*Material for this task*
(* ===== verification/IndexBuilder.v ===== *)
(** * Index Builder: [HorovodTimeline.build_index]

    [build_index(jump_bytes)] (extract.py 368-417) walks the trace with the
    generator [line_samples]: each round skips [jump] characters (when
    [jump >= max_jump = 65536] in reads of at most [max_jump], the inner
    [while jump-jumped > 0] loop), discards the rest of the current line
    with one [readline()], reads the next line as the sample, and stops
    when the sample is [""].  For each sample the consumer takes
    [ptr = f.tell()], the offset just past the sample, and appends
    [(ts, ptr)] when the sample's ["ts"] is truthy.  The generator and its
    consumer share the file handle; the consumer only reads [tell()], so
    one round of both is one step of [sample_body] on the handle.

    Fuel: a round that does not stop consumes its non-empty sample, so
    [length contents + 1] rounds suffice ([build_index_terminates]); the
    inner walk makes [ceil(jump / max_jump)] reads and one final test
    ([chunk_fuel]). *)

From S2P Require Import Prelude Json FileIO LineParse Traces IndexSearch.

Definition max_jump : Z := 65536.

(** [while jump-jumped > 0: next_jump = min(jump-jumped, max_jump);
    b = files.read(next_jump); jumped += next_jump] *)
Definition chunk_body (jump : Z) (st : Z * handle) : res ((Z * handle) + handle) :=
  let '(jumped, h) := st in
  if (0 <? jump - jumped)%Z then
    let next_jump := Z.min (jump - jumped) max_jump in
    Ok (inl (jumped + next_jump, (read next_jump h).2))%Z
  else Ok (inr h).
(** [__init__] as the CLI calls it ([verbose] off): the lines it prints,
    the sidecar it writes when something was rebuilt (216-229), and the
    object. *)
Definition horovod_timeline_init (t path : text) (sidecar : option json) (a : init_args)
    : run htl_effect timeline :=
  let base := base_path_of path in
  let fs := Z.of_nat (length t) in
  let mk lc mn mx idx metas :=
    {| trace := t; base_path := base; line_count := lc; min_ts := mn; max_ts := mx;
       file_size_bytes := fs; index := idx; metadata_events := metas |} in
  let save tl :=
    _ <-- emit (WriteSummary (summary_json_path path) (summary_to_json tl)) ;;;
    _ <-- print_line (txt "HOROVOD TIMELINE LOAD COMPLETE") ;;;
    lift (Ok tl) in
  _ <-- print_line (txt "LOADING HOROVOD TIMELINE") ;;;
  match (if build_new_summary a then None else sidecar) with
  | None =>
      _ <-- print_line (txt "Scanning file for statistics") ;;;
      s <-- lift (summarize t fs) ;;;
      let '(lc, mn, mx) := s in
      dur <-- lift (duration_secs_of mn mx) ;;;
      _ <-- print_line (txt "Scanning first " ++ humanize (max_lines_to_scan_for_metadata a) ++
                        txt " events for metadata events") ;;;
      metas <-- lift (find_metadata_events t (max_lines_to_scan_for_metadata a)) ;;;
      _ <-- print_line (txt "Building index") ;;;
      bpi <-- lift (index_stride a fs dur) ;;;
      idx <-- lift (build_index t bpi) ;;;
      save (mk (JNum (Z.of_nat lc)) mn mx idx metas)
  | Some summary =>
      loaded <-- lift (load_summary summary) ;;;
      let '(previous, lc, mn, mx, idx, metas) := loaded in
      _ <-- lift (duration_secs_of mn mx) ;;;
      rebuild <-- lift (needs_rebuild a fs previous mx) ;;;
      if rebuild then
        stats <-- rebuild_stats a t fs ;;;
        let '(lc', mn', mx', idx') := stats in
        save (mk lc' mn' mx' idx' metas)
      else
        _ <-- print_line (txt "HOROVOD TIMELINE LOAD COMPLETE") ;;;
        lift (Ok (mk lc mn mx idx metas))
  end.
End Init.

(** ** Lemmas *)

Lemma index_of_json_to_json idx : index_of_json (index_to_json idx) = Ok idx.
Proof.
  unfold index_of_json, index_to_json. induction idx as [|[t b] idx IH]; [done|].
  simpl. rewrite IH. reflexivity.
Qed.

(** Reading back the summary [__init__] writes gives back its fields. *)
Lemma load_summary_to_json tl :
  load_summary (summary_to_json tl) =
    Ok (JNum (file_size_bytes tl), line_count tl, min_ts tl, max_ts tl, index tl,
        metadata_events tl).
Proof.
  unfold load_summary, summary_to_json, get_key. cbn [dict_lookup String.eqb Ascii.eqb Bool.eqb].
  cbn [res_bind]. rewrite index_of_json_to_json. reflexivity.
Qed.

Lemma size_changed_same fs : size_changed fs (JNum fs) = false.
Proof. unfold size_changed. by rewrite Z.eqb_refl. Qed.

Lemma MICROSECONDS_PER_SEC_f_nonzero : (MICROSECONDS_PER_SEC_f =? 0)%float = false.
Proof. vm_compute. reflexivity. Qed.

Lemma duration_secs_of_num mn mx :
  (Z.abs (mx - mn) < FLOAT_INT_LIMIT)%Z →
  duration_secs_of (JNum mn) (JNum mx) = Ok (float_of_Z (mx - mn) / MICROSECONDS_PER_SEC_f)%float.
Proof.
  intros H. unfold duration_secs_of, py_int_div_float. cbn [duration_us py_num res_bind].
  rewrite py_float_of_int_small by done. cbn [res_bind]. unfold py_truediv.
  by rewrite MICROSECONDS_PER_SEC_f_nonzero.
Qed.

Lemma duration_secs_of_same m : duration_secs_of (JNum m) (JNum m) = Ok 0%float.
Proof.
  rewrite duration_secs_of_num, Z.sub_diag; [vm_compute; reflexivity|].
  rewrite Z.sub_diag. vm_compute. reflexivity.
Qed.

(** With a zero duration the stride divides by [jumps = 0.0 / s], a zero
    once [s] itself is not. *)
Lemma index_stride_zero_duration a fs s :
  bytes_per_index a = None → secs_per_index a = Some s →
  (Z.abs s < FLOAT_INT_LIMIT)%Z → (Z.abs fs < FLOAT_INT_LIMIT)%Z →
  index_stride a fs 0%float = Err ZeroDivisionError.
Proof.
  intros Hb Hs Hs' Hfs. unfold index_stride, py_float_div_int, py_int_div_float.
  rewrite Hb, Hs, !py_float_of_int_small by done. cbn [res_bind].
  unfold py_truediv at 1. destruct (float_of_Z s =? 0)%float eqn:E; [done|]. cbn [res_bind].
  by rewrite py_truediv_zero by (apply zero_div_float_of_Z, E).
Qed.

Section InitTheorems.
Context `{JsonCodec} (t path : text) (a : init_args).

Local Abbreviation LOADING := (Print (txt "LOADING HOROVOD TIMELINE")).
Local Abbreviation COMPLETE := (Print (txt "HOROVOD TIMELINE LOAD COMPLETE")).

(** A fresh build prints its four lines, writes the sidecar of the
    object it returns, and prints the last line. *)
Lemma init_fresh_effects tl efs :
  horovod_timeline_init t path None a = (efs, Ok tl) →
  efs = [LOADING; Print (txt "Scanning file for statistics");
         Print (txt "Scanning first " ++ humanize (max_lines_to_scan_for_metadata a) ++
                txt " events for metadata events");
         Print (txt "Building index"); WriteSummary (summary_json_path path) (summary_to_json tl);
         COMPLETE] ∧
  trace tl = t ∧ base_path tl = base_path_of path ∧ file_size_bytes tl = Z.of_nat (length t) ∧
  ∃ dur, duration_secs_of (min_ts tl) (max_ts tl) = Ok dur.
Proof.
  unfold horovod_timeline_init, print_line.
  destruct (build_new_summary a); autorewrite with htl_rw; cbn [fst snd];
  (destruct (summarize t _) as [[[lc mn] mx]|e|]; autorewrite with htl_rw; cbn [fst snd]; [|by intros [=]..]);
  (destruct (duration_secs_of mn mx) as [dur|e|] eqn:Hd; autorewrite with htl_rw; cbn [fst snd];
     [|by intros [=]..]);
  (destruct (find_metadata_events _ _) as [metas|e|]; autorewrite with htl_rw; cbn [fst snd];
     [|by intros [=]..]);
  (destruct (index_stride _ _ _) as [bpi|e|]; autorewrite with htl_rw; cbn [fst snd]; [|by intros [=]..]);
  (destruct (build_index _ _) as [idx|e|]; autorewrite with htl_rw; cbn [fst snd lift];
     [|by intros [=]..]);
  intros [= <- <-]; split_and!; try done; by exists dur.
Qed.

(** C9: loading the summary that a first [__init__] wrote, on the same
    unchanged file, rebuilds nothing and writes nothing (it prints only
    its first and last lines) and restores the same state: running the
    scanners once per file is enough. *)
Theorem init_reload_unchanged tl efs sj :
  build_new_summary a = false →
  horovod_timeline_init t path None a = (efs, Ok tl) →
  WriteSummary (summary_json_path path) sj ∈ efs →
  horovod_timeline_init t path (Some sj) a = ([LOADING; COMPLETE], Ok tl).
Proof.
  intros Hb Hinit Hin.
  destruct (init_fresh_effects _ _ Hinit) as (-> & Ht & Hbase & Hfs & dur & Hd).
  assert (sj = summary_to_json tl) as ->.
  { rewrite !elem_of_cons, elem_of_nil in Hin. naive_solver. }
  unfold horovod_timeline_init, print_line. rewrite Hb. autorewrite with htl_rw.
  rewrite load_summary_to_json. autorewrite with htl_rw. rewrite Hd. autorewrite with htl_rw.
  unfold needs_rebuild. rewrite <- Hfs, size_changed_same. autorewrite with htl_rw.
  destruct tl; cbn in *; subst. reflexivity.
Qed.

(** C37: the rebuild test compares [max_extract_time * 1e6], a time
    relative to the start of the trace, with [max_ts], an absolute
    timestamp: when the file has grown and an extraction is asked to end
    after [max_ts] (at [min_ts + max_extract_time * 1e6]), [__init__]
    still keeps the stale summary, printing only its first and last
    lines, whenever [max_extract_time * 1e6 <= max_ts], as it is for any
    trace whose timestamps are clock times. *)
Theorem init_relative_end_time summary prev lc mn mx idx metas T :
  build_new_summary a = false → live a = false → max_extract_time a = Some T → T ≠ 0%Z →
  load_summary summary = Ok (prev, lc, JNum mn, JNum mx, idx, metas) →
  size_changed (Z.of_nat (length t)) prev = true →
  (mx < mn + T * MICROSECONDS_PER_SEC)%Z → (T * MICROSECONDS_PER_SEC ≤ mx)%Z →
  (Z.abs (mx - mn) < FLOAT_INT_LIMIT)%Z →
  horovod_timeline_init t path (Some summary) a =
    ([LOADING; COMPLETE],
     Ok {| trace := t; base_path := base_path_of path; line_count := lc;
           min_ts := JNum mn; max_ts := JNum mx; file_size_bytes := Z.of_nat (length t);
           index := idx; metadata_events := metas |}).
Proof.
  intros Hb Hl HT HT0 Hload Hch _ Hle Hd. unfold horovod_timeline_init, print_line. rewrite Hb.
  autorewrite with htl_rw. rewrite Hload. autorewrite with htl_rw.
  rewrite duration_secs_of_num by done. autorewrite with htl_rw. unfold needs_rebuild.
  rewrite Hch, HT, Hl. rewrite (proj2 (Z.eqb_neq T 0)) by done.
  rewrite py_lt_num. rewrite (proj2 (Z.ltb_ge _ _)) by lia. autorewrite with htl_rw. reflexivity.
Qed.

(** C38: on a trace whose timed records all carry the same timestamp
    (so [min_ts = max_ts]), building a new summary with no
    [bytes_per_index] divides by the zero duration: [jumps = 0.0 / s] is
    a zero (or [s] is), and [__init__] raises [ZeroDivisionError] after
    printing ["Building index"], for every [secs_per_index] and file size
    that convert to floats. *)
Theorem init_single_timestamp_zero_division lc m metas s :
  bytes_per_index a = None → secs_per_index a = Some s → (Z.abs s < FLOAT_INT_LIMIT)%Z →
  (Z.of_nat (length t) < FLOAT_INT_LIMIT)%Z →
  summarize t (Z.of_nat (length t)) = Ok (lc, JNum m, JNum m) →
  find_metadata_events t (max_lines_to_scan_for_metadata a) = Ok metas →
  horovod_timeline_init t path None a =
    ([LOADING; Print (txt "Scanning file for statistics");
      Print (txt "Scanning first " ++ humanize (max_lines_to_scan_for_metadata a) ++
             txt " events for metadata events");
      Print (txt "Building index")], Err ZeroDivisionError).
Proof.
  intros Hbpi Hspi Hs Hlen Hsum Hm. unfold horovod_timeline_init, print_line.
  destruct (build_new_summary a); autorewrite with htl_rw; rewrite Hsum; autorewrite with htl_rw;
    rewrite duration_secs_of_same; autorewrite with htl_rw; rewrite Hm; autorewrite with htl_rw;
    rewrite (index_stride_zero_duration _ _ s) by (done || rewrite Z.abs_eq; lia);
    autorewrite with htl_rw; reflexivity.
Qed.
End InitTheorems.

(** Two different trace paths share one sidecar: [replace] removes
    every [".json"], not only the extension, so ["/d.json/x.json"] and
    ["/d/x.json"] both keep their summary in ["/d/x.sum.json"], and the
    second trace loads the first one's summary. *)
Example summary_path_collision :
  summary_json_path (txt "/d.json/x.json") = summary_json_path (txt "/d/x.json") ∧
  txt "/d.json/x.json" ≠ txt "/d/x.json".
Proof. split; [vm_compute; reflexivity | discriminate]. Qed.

*Exercise details*
Reproduce the listing word for word from its first line up to and including the line with "let '(jumped, h) := st in". Give no other lines.

*Output below*
(* ===== verification/IndexBuilder.v ===== *)
(** * Index Builder: [HorovodTimeline.build_index]

    [build_index(jump_bytes)] (extract.py 368-417) walks the trace with the
    generator [line_samples]: each round skips [jump] characters (when
    [jump >= max_jump = 65536] in reads of at most [max_jump], the inner
    [while jump-jumped > 0] loop), discards the rest of the current line
    with one [readline()], reads the next line as the sample, and stops
    when the sample is [""].  For each sample the consumer takes
    [ptr = f.tell()], the offset just past the sample, and appends
    [(ts, ptr)] when the sample's ["ts"] is truthy.  The generator and its
    consumer share the file handle; the consumer only reads [tell()], so
    one round of both is one step of [sample_body] on the handle.

    Fuel: a round that does not stop consumes its non-empty sample, so
    [length contents + 1] rounds suffice ([build_index_terminates]); the
    inner walk makes [ceil(jump / max_jump)] reads and one final test
    ([chunk_fuel]). *)

From S2P Require Import Prelude Json FileIO LineParse Traces IndexSearch.

Definition max_jump : Z := 65536.

(** [while jump-jumped > 0: next_jump = min(jump-jumped, max_jump);
    b = files.read(next_jump); jumped += next_jump] *)
Definition chunk_body (jump : Z) (st : Z * handle) : res ((Z * handle) + handle) :=
  let '(jumped, h) := st in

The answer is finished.